Uma sereia pegaria no meu pé e me levaria para o mais ermo do Oceano Atlântico, mas não dava, não dava pro verdadeiro resgate, não dava pra escapar de mim mesma. Eu tenho que lidar comigo mesma pra sempre!
A adolescência continuou e outras dores vieram.
Na semana passada perdoei o meu pai, por quê? Porque eu já nem lembrava o motivo da mágoa. Não posso culpá-lo da separação pra sempre e às vezes estamos tão preocupados com as nossas dores que nem percebemos que o outro foi atropelado pela estrada da vida também. Aos 15 anos eu não percebi, eu só estava preocupada com a minha dor, parecia que eu me estava separando. E porra, eu nem sabia o que era sexo, o que era casamento. Eu estava magoada e queria magoar, mesmo que fosse só com o meu silêncio e afastamento.
Também perdoei uma amiga e o meu ex namorado. Acho que cansei de ser da Liga da Justiça, a Mulher Maravilha com o chicote da verdade, fodam-se todos os conceitos que criei para ser inalcançável, eu não sou.
E me irrita a parte de ainda acreditar mais em sereias do que nos deuses, me irrita!
Eu não posso rezar, eu não posso ajoelhar e suplicar por dias melhores, eu só sei ajoelhar e amar e odiar e me ferir e entrar no mar. Eu só tenho o texto. Descobri hoje que eu só tenho isso quando vi os zeros nas minhas contas bancárias. Como posso ser uma turista com pouco kumbú sem kumbú nenhum?
Eu queria chorar pela distância com os meus pais, chorar por não ter Wifi em casa, chorar por estar a ser difícil aprender Francês, chorar pelo meu último relacionamento que acabou porque tínhamos tudo para ser o Jay Z e a Beyoncé (eu sou o Jay Z, óbvio), mas até pra isso eu tou deprimida demais, deprimida com os zeros na minha conta e por só ter um maldito texto todos os dias, eu não estaria vivendo nada disso se fosse uma sereia ou o Peter Pan.
Viver não é só sobre crescer e encarar isso ou sobre não crescer e ser derrubado pelos mais fortes, é pagar contas e não desistir de nada e não poder chorar o dia todo também. Ninguém me contou isso, aos 15 anos tudo é tão mais ilusório, manso e susceptível. Aos 21 é dramático e ensurdecedor.
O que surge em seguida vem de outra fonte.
(* ===== verification/CalculationTheorems.v ===== *)
(** * Moves in table order

    [calculate_moves_unsorted] is right when the rows that are no candidates for a
    move have nothing move past them from before: everything behind such a row in
    the new order was behind it in the old one.  [move_last_over] moves rows
    towards the front of the table only, so that this holds for it. *)

From Stdlib Require Import Sorted.
From S2P Require Import Prelude RangeSet RangeVector IndexSetSpec IndexWalk IndexSetTheorems Ranks IndexSetInterface ChangeBuilder ChangeCalculation RowMatching SortedMoves.

Import Calculate.

(** The positions outside of two disjoint sets, counted. *)
Lemma outside_count l1 l2 :
  ranges_ok 0 l1 → ranges_ok 0 l2 → (∀ k, mem k l1 → ¬ mem k l2) → ∀ j, 0 <= j →
  Z.of_nat (length (filter (λ k, memb k l1 = false ∧ memb k l2 = false) (seqZ 0 j))) = j - rank j l1 - rank j l2.
Proof.
  intros H1 H2 Hd. apply natlike_ind; [by rewrite !(rank_below 0)|]. intros j Hj IH. unfold Z.succ.
  rewrite seqZ_app, filter_app, length_app, Nat2Z.inj_add, IH, !(rank_succ 0) by (done || lia).
  change (seqZ (0 + j) 1) with [0 + j]. rewrite Z.add_0_l, filter_cons, filter_nil.
  destruct (memb j l1) eqn:E1, (memb j l2) eqn:E2.
  - apply memb_mem in E1, E2. by destruct (Hd j).
  - rewrite decide_False by (by intros [? _]). simpl. lia.
  - rewrite decide_False by (by intros [_ ?]). simpl. lia.
  - rewrite decide_True by done. simpl. lia.
Qed.

(** A duplicate-free list within another one that is not longer is all of it. *)
Lemma covers (l k : list Z) : NoDup l → (∀ x, x ∈ l → x ∈ k) → (length k <= length l)%nat → ∀ x, x ∈ k → x ∈ l.
Proof.
  intros Hn Hs Hl x Hx. assert (l ⊆+ k) as Hsub by by apply NoDup_submseteq.
  by rewrite (submseteq_length_Permutation _ _ Hsub Hl).
Qed.

Section unsorted.
Context {S : Type} {ops : IndexSets S} {laws : IndexSetLaws S}.
Variables (prev next : list Z) (M : list RowInfo) (D R I cands : S).
Hypothesis Hm : matching prev next M D R I.
Hypothesis small : len prev + len next < npos.
Hypothesis cands_ok : is_ok cands.
Hypothesis settled : ∀ x y, x ∈ M → y ∈ M → tv_index x < tv_index y → ¬ has cands (row_index x) →
  prev_tv_index x < prev_tv_index y.

Lemma M_lookup r : r ∈ M → 0 <= prev_tv_index r < len prev ∧ 0 <= tv_index r < len next ∧ ¬ has D (prev_tv_index r) ∧
  ¬ has R (prev_tv_index r) ∧ ¬ has I (tv_index r) ∧ shifted_tv_index r = prev_tv_index r - rk D (prev_tv_index r).
Proof using Hm.
  intros Hr. destruct Hm as [_ _ _ _ _ Hrow mD mR mI _]. destruct (Hrow r Hr) as (H1 & H2 & H3 & H4 & H5 & H6).
  split_and!; [done|by eapply lookup_len|done|by eapply lookup_len| | | |done].
  - rewrite mD. intros [_ E]. congruence.
  - rewrite mR. intros (_ & _ & Hn). by apply Hn, list_elem_of_fmap_2.
  - rewrite mI. intros (_ & Hn). by apply Hn, list_elem_of_fmap_2.
Qed.

Lemma fmap_inj (f : RowInfo → Z) (l : list RowInfo) x y : NoDup (f <$> l) → x ∈ l → y ∈ l → f x = f y → x = y.
Proof.
  intros Hn Hx Hy E. apply list_elem_of_lookup in Hx as [i Hi], Hy as [j Hj].
  assert (i = j) as <-; [|congruence].
  apply (NoDup_lookup (f <$> l) i j (f x)); [done|by rewrite list_lookup_fmap, Hi|by rewrite list_lookup_fmap, Hj, E].
Qed.

(** [shifted_tv_index] orders the old positions. *)
Lemma shifted_lt x y : x ∈ M → y ∈ M → prev_tv_index x < prev_tv_index y ↔ shifted_tv_index x < shifted_tv_index y.
Proof using Hm.
  intros Hx Hy. destruct (M_lookup x Hx) as ((? & _) & _ & Dx & _ & _ & ->), (M_lookup y Hy) as ((? & _) & _ & Dy & _ & _ & ->).
  apply unshifted_lt; [apply is_ok_ranges, (mt_D_ok _ _ _ _ _ _ Hm)|done..].
Qed.
Lemma track_erase c old new i :
  tracks c old new → 0 <= i < Z.of_nat (length new) → 2 * Z.of_nat (length old + length new) < npos →
  ∃ c', erase c i = Some c' ∧ tracks c' old (delete (Z.to_nat i) new).
Proof.
  intros Htr Hir Hn. pose proof Htr as (Hwf & Hmv & _ & Ht & _).
  assert (length (delete (Z.to_nat i) new) = (length new - 1)%nat) as El.
  { apply length_delete, lookup_lt_is_Some. lia. }
  destruct (erase_spec (Z.of_nat (length old + length new)) c i) as (c' & -> & Hwf' & Hmv' & Hrel & Hk & Hcols);
    [done|by apply tracks_within|done|lia..|].
  exists c'. split; [done|]. eapply tracks_step; try done; rewrite ?El.
  - eapply tail_step; [done|done|lia|]. intros t Htp. unfold after_erase.
    destruct (Z.ltb_spec (Z.of_nat (length new) + t) i); lia.
  - intros P j'. apply erased_after_erase.
  - intros P j j' Hj Hjj. apply erased_after_erase. by exists j.
  - intros j j' Hj Hjj. split; [|symmetry; by apply at_delete; [lia|lia|]].
    destruct Hjj as [Hne ->]. destruct (Z.ltb_spec j i); lia.
Qed.

Lemma track_move c old new from to x :
  tracks c old new → 0 <= from < Z.of_nat (length new) → 0 <= to < Z.of_nat (length new) → from ≠ to →
  new !! Z.to_nat from = Some x → 2 * Z.of_nat (length old + length new) + 2 < npos →
  ∃ c', move c from to = Some c' ∧ tracks c' old (insert_at (Z.to_nat to) x (delete (Z.to_nat from) new)).
Proof.
  intros Htr Hf Hto Hne Hx Hn. pose proof Htr as (Hwf & Hmv & _ & Ht & _).
  assert (length (insert_at (Z.to_nat to) x (delete (Z.to_nat from) new)) = length new) as El.
  { rewrite insert_at_length, length_delete; [lia|by exists x]. }
  destruct (move_spec (Z.of_nat (length old + length new)) c from to) as (c' & -> & Hwf' & Hmv' & Hrel & Hk & Hcols);
    [done|by apply tracks_within|done|lia..|].
  exists c'. split; [done|]. eapply tracks_step; try done; rewrite ?El.
  - eapply tail_step; [done|done|lia|]. intros t Htp. split; [lia|]. unfold after_move.
    destruct (Z.eqb_spec (Z.of_nat (length new) + t) from); [lia|].
    destruct (Z.leb_spec to (Z.of_nat (length new) + t)), (Z.ltb_spec (Z.of_nat (length new) + t) from),
      (Z.leb_spec (Z.of_nat (length new) + t) to), (Z.ltb_spec from (Z.of_nat (length new) + t)); simpl; lia.
  - intros P j j' Hj Hjj. by exists j.
  - intros j j' Hj ->. split; [|symmetry; by apply at_move].
    unfold after_move. destruct (Z.eqb_spec j from); [lia|].
    destruct (Z.leb_spec to j), (Z.ltb_spec j from), (Z.leb_spec j to), (Z.ltb_spec from j); simpl; lia.
Qed.

Lemma track_clear c old new :
  tracks c old new → Z.of_nat (length old + length new) < npos →
  ∃ c', clear c (Z.of_nat (length new)) = Some c' ∧ tracks c' old [].
Proof.
  intros (Hwf & Hmv & Ec & Ht & Hb & Hf) Hn.
  destruct (tail_below c (Z.of_nat (length old)) (Z.of_nat (length new))) as [Hbd Hbi]; [done|lia|lia|done|].
  pose proof Hwf as (Hd & Hi & _). pose proof (Ht 0 ltac:(lia)) as (_ & _ & _ & _ & E). rewrite !Z.add_0_r in E.
  rewrite !rk_size in E by (done || lia).
  destruct (clear_changes_spec c (Z.of_nat (length new)) Hwf) as (c' & -> & Hwf' & Hmv' & Hdel & Hins & Hmod & Hno & Ec'); [lia|lia|].
  exists c'. split; [done|]. split; [done|]. split; [done|].
  replace (Z.of_nat (length new) + size (deletions c) - size (insertions c)) with (Z.of_nat (length old)) in * by lia.
  assert (tail_kept c' (Z.of_nat (length old)) 0) as Htail.
  { intros t Htp. pose proof Hwf' as (Hd' & Hi' & _). unfold kept.
    rewrite (rk_initial (deletions c') (Z.of_nat (length old))) by (done || lia).
    rewrite (rk_none (insertions c')) by (done || lia).
    split_and!; [lia|lia|apply Hins|rewrite Hdel; lia|lia]. }
  split; [done|split; [exact Htail|split]].
  - intros j Hj. by apply Hmod in Hj.
  - intros i j Hij Hlt. destruct (follows_nonneg c' i j Hwf' Hmv' Hij) as [Hi0 Hj0]. simpl in Hlt. lia.
Qed.

(** ** Sequences of operations *)

Lemma inside_true (i n : Z) : (0 <=? i) && (i <? n) = true → 0 <= i < n.
Proof. rewrite andb_true_iff. lia. Qed.

Lemma length_delete_at_most k (l : list A) : (length (delete k l) ≤ length l)%nat.
Proof.
  revert k. induction l as [|a l IH]; intros [|k]; simpl; [lia|lia|lia|]. specialize (IH k).
  unfold delete, list_delete in *. lia.
Qed.

(** An operation makes a list longer by one element at most. *)
Lemma apply_op_length (l l' : list A) (o : list_op A) : apply_op l o = Some l' → (length l' ≤ length l + 1)%nat.
Proof.
  destruct o; simpl; repeat case_match; try done; intros E; simplify_option_eq;
    rewrite ?insert_at_length, ?length_insert; simpl; try lia.
  all: match goal with |- context [length (delete ?k ?m)] => pose proof (length_delete_at_most k m) end; lia.
Qed.

Lemma record_op_tracks c old new new' (o : list_op A) :
  tracks c old new → apply_op new o = Some new' → 2 * Z.of_nat (length old + length new) + 2 < npos →
  ∃ c', record_op (Z.of_nat (length new)) o c = Some c' ∧ tracks c' old new'.
Proof.
  intros Htr Ha Hn. destruct o as [i x|i x|i|from to|i j|]; simpl in *.
  - destruct (_ && _) eqn:E; [|done]. apply inside_true in E. injection Ha as <-. apply track_set; done || lia.
  - destruct (_ && _) eqn:E; [|done]. injection Ha as <-. apply track_insert; [done|lia|lia].
  - destruct (_ && _) eqn:E; [|done]. apply inside_true in E. injection Ha as <-. apply track_erase; done || lia.
  - destruct (_ && _) eqn:E; [|done]. destruct (new !! Z.to_nat from) as [x|] eqn:Ex; [|done].
    injection Ha as <-. apply track_move; done || lia.
  - destruct (_ && _) eqn:E; [|done].
    destruct (new !! Z.to_nat i) as [x|] eqn:Ex; [|done].
    destruct (new !! Z.to_nat j) as [y|] eqn:Ey; [|done]. injection Ha as <-.
    destruct (track_set c old new i y) as (c1 & -> & H1'); [done|lia|lia|].
    apply track_set; [done|rewrite length_insert; lia|rewrite length_insert; lia].
  - injection Ha as <-. apply track_clear; [done|lia].
Qed.
(** The checker asked about one row after the other. *)
Fixpoint answers {S : Type} `{IndexSets S} (g : group) (tables : list (change_builder S)) (related : list RelatedTable)
    (root : Z) (ndxs : list Z) (st : checker (S := S)) : option (list bool) :=
  match ndxs with
  | [] => Some []
  | ndx :: ndxs =>
      '(st, b) ← modification_checker g tables related root ndx st;
      bs ← answers g tables related root ndxs st; Some (b :: bs)
  end.

(** ** The answers *)

Section answers.
Context {S : Type} {ops : IndexSets S} {laws : IndexSetLaws S}.
Variables (g : group) (tables : list (change_builder S)) (U : list Z) (root : Z).

Lemma edge_table_link t r c t' r' : edge g t r c t' r' → table_link g t t'.
Proof. intros (_ & type & Hc & Ht). exists (Z.to_nat c), type. split; [done|]. by intros ->. Qed.

Lemma near_target n t r : near g tables n t r → ∃ t0 t' r', table_link g t t0 ∧ rtc (table_link g) t0 t' ∧ modified tables t' r'.
Proof.
  revert t r. induction n as [|n IH]; intros t r; [done|]. intros (c & t' & r' & He%edge_table_link & [Hm|Hn]).
  - by exists t', t', r'.
  - destruct (IH t' r' Hn) as (t0 & t1 & r1 & Hl & Hr & Hm). exists t', t1, r1. split; [done|]. split; [by eapply rtc_l|done].
Qed.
Não, não estou reclamando da falta dinheiro, eu estou triste porque as coisas acabam, os lugares acabam, as pessoas acabam. Falta tudo.
Can't we just talk? Can't we just talk?
Talk about where we're goin'
Before we get lost, let me out first
Can't get what we want without knowin'
I've never felt like this before
I apologize if I'm movin' too far
Can't we just talk? Can't we just talk?
Figure out where we're goin'
Eu só sei o que não quero.
Tell me somethin' I ain't heard before.
Escrever não muda nada também, há dores que nunca passam, a bolha só cresce. A Regina disse: a vida é uma merda que às vezes suportamos o cheiro. O que acontece quando já não o suportamos? Morremos de Rinite? Sinusite? Bronquite? Pneumonia? Coronavírus? Qual doença respiratória vai me matar um dia? Espero que nenhuma, eu já decidi morrer congelada ou como o Tywin Lannister de Game of Thrones.
Espero que você não se identifique com este texto, a Beyoncé me lembrou 'if you don't jump to put jeans on, baby, you don't feel my pain (oh, look)'. Além disso é sempre assim: hoje estamos bem, hoje estamos mal. Nada novo debaixo do sol, coisas boas e coisas más.
De manhã se está triste por tudo e de tarde se está feliz por ter aprendido a tocar Redemption Songs do Bob Marley na guitarra.
Como diria Don G: mais um Shot, moça, por favor, quero ir pro Brasil!